I'm kinda rehashing old thoughts here. Not much new.
Come to think of it, the merger eliminates the short term refinancing risk of these loans. You would expect that SolarCity would have had 20 yr loans to match 20 year PPA revenue stream. Instead, they opted for short term 5 yr loans to reduce interest payments. Because the business outlook started floundering, when it is time to refinance, lenders would have jacked up interest rates citing increased risk. That risk is mostly eliminated under Tesla as Tesla is a much bigger entity with much less risk profile.
This was mentioned in the SCTY conference call Elon was on during his public promotion of the merger deal, I'm pretty sure. Either that, or I figured it out for myself and assumed it during the call and it got associated in my memory with thoughts during the call. But that's not very material either way. I'm just trying to say (a) I agree mostly and (b) you state it as an absolute, and I wouldn't --- "eliminates short term refinancing risk of these loans" --- absorbs, sponges, etc..., but it will still be there, just buffered much better. Why am I saying all of this without a background in financing? Probably everyone else on this forum could explain this better to me than I could to them.
This is something I've been hesitant to say, but I'll say it: From what I understand, SCTY seems to have a borrowing problem because of lack of faith in its future, and TSLA doesn't have as huge a borrowing problem, because of abundant faith in its future. SCTY needs money now, and TSLA needs money in a more regular timeline (not all right now). In essence, this TSLA buying SCTY's effect on borrowing benefit is TSLA lending faith in TSLA to SCTY. This only works as beneficial if SCTY pays that faith back somehow, such as integrated product increasing marketshare and/or profit margin per marketshare and/or increasing profit somehow. TSLA really wants that, and is looking to integrate its TE (home battery) products into the marketplace efficiently and profitably, so this is the stated benefit for having the assets of SCTY in TSLA's pocket.
TSLA needs money, but it has tapped into a well of money that a % of flow directed toward its cousin would allow its cousin to survive that it would not survive the same way without, and there is a (claimed and plausible integration) benefit to eating its cousin.
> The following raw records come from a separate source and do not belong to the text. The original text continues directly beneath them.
(** * BenchBot add-on manager: a shallow embedding of [addons/manager.py]

    The manager installs, upgrades and removes add-ons (git repositories
    checked out at [<install root>/<owner>/<repo>]) and records what is
    installed in a JSON state file.

    The embedding follows the Python source function by function:
    - strings are [string]; [str.split], [str.strip], [str.join],
      [str.startswith] and the one regular expression of the module are
      written out as functions on strings;
    - the state dictionary is an insertion-ordered association list, each
      record a dictionary with the four optional keys the code uses;
    - the install root is a two-level finite map, owner -> repo -> directory;
      of a directory the model keeps what the code looks at: the [.git]
      metadata, the [.remote] and [.dependencies] files and the names of the
      other entries;
    - [git], [wget], [unzip] and [rm] are modelled by their effect on that
      directory, against a hosting service and an archive host that are
      Section variables;
    - exceptions and the mutation of the file system are threaded by a state
      and exception monad; a raised exception keeps the world as it was left;
    - the interpreter's recursion limit is the [fuel] of [install_addon].
    Console output is not modelled. Text files are taken to be UTF-8, and
    strings are kept in that encoding. The install root is taken to hold
    owner directories and nothing else, these to hold add-on directories
    and nothing else, and the state file to lie outside of them. A
    repository of the hosting service has at least one commit. The owner
    and repository segments of a name stand for two nested directories and
    a remote target for an entry of the add-on directory, which is the file
    system's reading of them when they are directory names ([dir_name],
    [entry_name]); the properties that depend on this reading assume it of
    the names they speak of. *)

From Stdlib Require Import Ascii String List Bool Arith Lia.
From stdpp Require Import gmap strings list fin_maps.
My original complaint was that there might be a cheaper way to do this energy integration. My capitulation came in that (a) those ways might have been exhausted and (b) those ways might never have existed. I'm leaning toward (a) years ago, but with today's Silevo Buffalo factory, if Tesla+Solar City has inside knowledge of their product effectiveness and saleability that will help the payback that they are being coy about, then this becomes contingent upon that coming through. That's not only plausible, but how they're selling it.
Someone else's point is that may be a front for avoiding a catastrophe that could be too negative. If that's the case, then they better pair the two companies well, and QUICKLY clean house of the rough financing, pushy sales, and poor customer service at Solar City. During my Solar installation proposal reviews, I didn't even look at Solar City as an installer due to very poor customer review ratings. At the last moment, I said what the heck, let's see if they've started learning their lesson and started playing good. The rep that came was completely held down by poor policies at his company. Maybe I'm just not dealing with national companies (all of my real proposals came from local outfits) and that's par for the course for the large national companies, but the revamping has not begun at all, as I see it --- those SC policies were ridiculous and basically had me running the rep out the door as fast as I possibly could without being overly impolite. I don't know what they're waiting for, quite frankly. If the merger fails, Solar City is going to bed.
Either way, they should clean up SC urgently. Now, before the merger, during the merger, after ---- maybe they're just waiting until after the merger so that people aren't caught in a churn of multiple reformats within months.